Mit dem Rasterkraftmikroskop gelang es, die schraubenartig gewundene Aminosäurekette eines einzelnen Proteinmoleküls auseinander zu ziehen und die dazu nötige Kraft zu messen. Der Vorgang konnte zugleich optisch verfolgt werden.


Bei einem Vortrag auf der Jahresversammlung der Amerikanischen Physikalischen Gesellschaft propagierte der große Physiker Richard Feynman 1959 die Eroberung der Nanowelt und fragte: "Warum können wir nicht alle 24 Bände der Encyclopedia Britannica auf eine Nadelspitze schreiben?" Physikalisch gesehen ist das möglich. Man müsste die Buchstaben nur aus einzelnen Atomen zusammenfügen. Doch ließ die Entwicklung von Verfahren, um Materie auf atomarer Ebene derart gezielt zu manipulieren, fast 30 Jahre auf sich warten und ist noch lange nicht abgeschlossen.

Meilensteine auf diesem Weg waren 1983 die Erfindung des Rastertunnelmikroskops durch Gerd Binnig und Heinrich Rohrer sowie 1986 die Entwicklung des Rasterkraftmikroskops durch Gerd Binnig, Carl Quate und Christoph Gerber. Damit ließen sich erstmals Oberflächen in atomarer Auflösung abbilden – die Voraussetzung, um Feynmans Encyclopedia Britannica auf dem Stecknadelkopf zumindest zu lesen.

Das Prinzip ist einfach: Mit einer feinen Nadel tastet das Kraftmikroskop eine Oberfläche ab und erspürt so sämtliche Erhebungen oder Vertiefungen. Ähnlich macht es auch ein Blinder, der Blindenschrift liest.

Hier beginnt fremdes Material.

(** The rows of a created case, from the world before its transaction. *)
Record created (w0 : world) (id : Z) (row : CaseRow) (fs : list (Z * string)) (w : world) : Prop := {
  cr_saved : w_saved w = None;
  cr_objects : only_case id (w_objects w0) (w_objects w);
  cr_tables : extended (w_tables w0) id row fs (w_tables w);
  cr_cases : next_value w cases_seq = id + 1;
  cr_files : next_value w0 files_seq <= next_value w files_seq;
  cr_ids : Forall (fun x => x.1 < next_value w files_seq) fs;
  cr_range : id < 2 ^ 31
}.

Section CreateCase.
Context (fault : nat -> bool) (collation : relation string) `{!RelDecision collation} (platform : Limits).

Lemma wp_create_rows w0 id authoringID r inp (Q : Z * list (Z * string) -> world -> Prop) w :
  ResolveTestCaseInput inp None = Ok r -> id = next_value w0 cases_seq -> id <= 2 ^ 31 ->
  w_saved w = Some (w_tables w0) -> w_tables w = w_tables w0 -> w_objects w = w_objects w0 -> w_next w = w_next w0 ->
  (forall fs i o w', fs.*2 = uf_Filename <$> re_Files r ->
     (re_InputType r = IOTypeText -> i = re_Input r) -> (re_ExpectedOutputType r = IOTypeText -> o = re_ExpectedOutput r) ->
     created w0 id (case_row authoringID r) fs w' -> stored id i o fs (w_objects w') -> Q (id, fs) w') ->
  wp (create_rows fault collation authoringID r (in_LanguageLimits inp)) Q (fun _ w' => undone w0 (owned id) w') w.
Proof.
  intros Hr Hid Hmax Hs Ht Ho Hn HQ. apply ResolveTestCaseInput_spec in Hr as (Hi & He & _).
  destruct (re_InputObject r) as [fi|] eqn:Efi; [|by destruct Hi as (? & ? & _)].
  destruct (re_OutputObject r) as [fo|] eqn:Efo; [|by destruct He as (? & ? & _)]. cbn in Hi, He.
  pose proof (since_refl w0 (owned id)) as Hsi. unfold create_rows.
  apply wp_bind. eapply wp_insert_row; try done. intros w1 Hb Ho1 _.
  apply wp_bind, wp_on_db. intros t' n res Hres%ReplaceTestCaseLanguageLimits_only.
  set (w2 := _ <| w_conn := mk_conn t' n |>).
  assert (Hb2 : building w0 w0 id (case_row authoringID r) [] w2).
  { destruct Hb. split; try done. by eapply extended_limits. }
  destruct res as [[]|e]; [|by eapply building_undone].
  apply wp_bind. rewrite Efi. cbn [upload_side]. eapply wp_upload; [done..|apply owned_input|exact Hb2|]. intros Hb3.
  set (w3 := sent w2 <| w_objects := _ |>) in *.
  apply wp_bind. rewrite Efo. cbn [upload_side app]. eapply wp_upload; [done..| |apply owned_output|exact Hb3|].
  { constructor; [apply owned_input|done]. }
  intros Hb4. set (w4 := sent w3 <| w_objects := _ |>) in *.
  apply wp_bind. eapply (wp_upload_files fault w0 w0 (owned id) id Hid ltac:(done) Hsi _ (uf_Data fi) (uf_Data fo)); [|exact Hb4| |].
  { repeat constructor; [apply owned_input|apply owned_output]. }
  { split; [|split]; [|apply has_put|by intros p H%elem_of_nil].
    apply has_other; [apply input_output_key|]. apply has_put. }
  intros keys fs w5 Hk Hfs Hb5 Hst. cbn iota beta. apply wp_bind, wp_guarded; [done|].
  apply wp_commit.
  - intros _. destruct (building_undone w0 w0 (owned id) id Hid ltac:(done) Hsi _ _ _ Hb5). split.
    + unfold base_tables. rewrite rolled_back_saved. change (w_tables (rolled_back (sent w5)) = w_tables w0).
      by rewrite rolled_back_tables.
    + by rewrite rolled_back_objects.
    + by rewrite rolled_back_value.
    + by rewrite rolled_back_value.
  - apply wp_ret, (HQ fs (uf_Data fi) (uf_Data fo)); try done. destruct Hb5. by split.
Qed.
End CreateCase.

Lemma int64_id id : 0 < id <= 2 ^ 31 -> int64 id.
Proof. unfold int64, min_int64, max_int64. lia. Qed.

(** The text of a side whose bytes were uploaded. *)
Lemma has_side os key ty v data : has os key data -> (ty = IOTypeText -> data = v) -> side_ok os key ty v.
Proof. intros (o & Ho & Hd) Hv. exists o. split; [done|]. intros Hty. rewrite Hd. by apply Hv. Qed.
(* ===== verification/AuthoringUpdate.v ===== *)
(** * Updating a test case

    [UpdateTestCase] overwrites objects in place, inside a transaction, with a backup
    of each. [swapped] is what the replacer knows between two replacements; from it
    [Restore] gets back exactly the objects there were, if it is spared. *)

From S2P Require Import Prelude Effects GoStrings GoPath Sql Catalog Limits LimitsProofs Objects Authoring AuthoringProofs.
From S2P Require CommitDb.
Local Open Scope Z_scope.

(** At most one request fails, to whichever service. *)
Definition one_fault (fault : nat -> bool) : Prop := forall n m, fault n = true -> fault m = true -> n = m.

(** No request fails from here on. *)
Definition quiet (fault : nat -> bool) (w : world) : Prop := forall n, (w_sent w <= n)%nat -> fault n = false.

Lemma fault_quiet fault w : one_fault fault -> fault (w_sent w) = true -> quiet fault (sent w).
Proof.
  intros H1 H n Hn. destruct (fault n) eqn:E; [|done]. specialize (H1 n _ E H).
  change (S (w_sent w) <= n)%nat in Hn. lia.
Qed.

Lemma quiet_sent fault w w' : quiet fault w -> (w_sent w <= w_sent w')%nat -> quiet fault w'.
Proof. intros H Hle n Hn. apply H. lia. Qed.

Section Backups.
Context (token : nat -> string).

Definition backup_form (k : string) : Prop := exists base n, k = base +:+ ".backup-" +:+ token n.

Lemma backup_dot k : backup_form k -> ~ no_byte "." k.
Proof. intros (base & n & ->) H. apply no_byte_app in H as [_ H]. by apply no_byte_cons in H as [? _]. Qed.

Lemma no_dot_plain k : no_byte "." k -> ~ backup_form k.
Proof. intros H Hb. by apply (backup_dot k). Qed.

Lemma input_plain id : ~ backup_form (CaseInputKey id).
Proof. apply no_dot_plain, no_byte_app. split; [by apply fmt_int_no_byte|done]. Qed.
Lemma output_plain id : ~ backup_form (CaseOutputKey id).
Proof. apply no_dot_plain, no_byte_app. split; [by apply fmt_int_no_byte|done]. Qed.

Lemma app_inj_length s1 s2 r1 r2 :
  String.length r1 = String.length r2 -> s1 +:+ r1 = s2 +:+ r2 -> s1 = s2.
Proof.
  intros Hl E. assert (String.length s1 = String.length s2) as Hs.
  { apply (f_equal String.length) in E. rewrite !length_app_s in E. lia. }
  apply (f_equal (take_bytes (String.length s1))) in E. rewrite take_bytes_app in E.
  by rewrite Hs, take_bytes_app in E.
Qed.

(** The objects [o0] with the replacements of [items] made; [written] is what was put
    under each key. *)
Record swapped (o0 : objects) (items : list replacedObject) (written : list object) (o : objects) : Prop := {
  sw_keys : NoDup (ro_key <$> items);
  sw_plain : forall i, i ∈ items -> ~ backup_form (ro_key i);
  sw_backups : NoDup (omap ro_backup items);
  sw_new : forall i, i ∈ items -> ro_backup i = None -> o0 !! (cases_bucket, ro_key i) = None;
  sw_old : forall i k, i ∈ items -> ro_backup i = Some k ->
    (exists n, k = ro_key i +:+ ".backup-" +:+ token n) /\ o0 !! (cases_bucket, k) = None /\
    is_Some (o0 !! (cases_bucket, ro_key i)) /\ o !! (cases_bucket, k) = o0 !! (cases_bucket, ro_key i);
  sw_written : Forall2 (fun i v => o !! (cases_bucket, ro_key i) = Some v) items written;
  sw_same : forall b k, (b = cases_bucket -> k ∉ ro_key <$> items /\ k ∉ omap ro_backup items) -> o !! (b, k) = o0 !! (b, k)
}.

Während sich mit einem menschlichen Finger aber nur gerade noch etwa ein Millimeter große Details erfühlen lassen, muss ein künstlicher Finger, der einzelne, wenige Nanometer große Moleküle unterscheiden soll, rund eine Million mal kleiner sein.

Beim Kraftmikroskop verwendet man heute pyramidenförmige Spitzen mit Kantenlängen von etwa vier Mikrometern (tausendstel Millimetern); sie werden mit Ätztechniken hergestellt, die in der Halbleiterindustrie entwickelt wurden. Solch eine Spitze ist am äußersten Ende einer 0,2 Millimeter langen elastischen Blattfeder angebracht. Während sie über die Oberfläche geführt wird, folgt sie deren Verlauf. Wann immer sie dabei einem Molekül ausweicht, wird die Feder leicht verbogen. Diese Auslenkung gibt direkt die Höhe des Moleküls wieder und lässt sich über einen von der Federoberfläche reflektierten Lichtzeiger auf zehntel Nanometer genau messen (was etwa dem Durchmesser eines Atoms entspricht).

Die Auslenkung ist aber auch ein Maß für die Kraft, die momentan durch die Spitze auf die Probe ausgeübt wird. Beim Abtasten einer Oberfläche lässt sich also zugleich "spüren", wie fest man auf sie drückt und wie stark sie dabei deformiert wird. Dadurch kann man beispielsweise die Elastizität einzelner Moleküle messen. Bei starkem Druck lässt sich die Spitze des Kraftmikroskops schließlich sogar als "Hand" einsetzen, welche die Atome auf der Oberfläche verschiebt. Damit geht das Kraftmikroskop weit über ein reines Lesegerät hinaus.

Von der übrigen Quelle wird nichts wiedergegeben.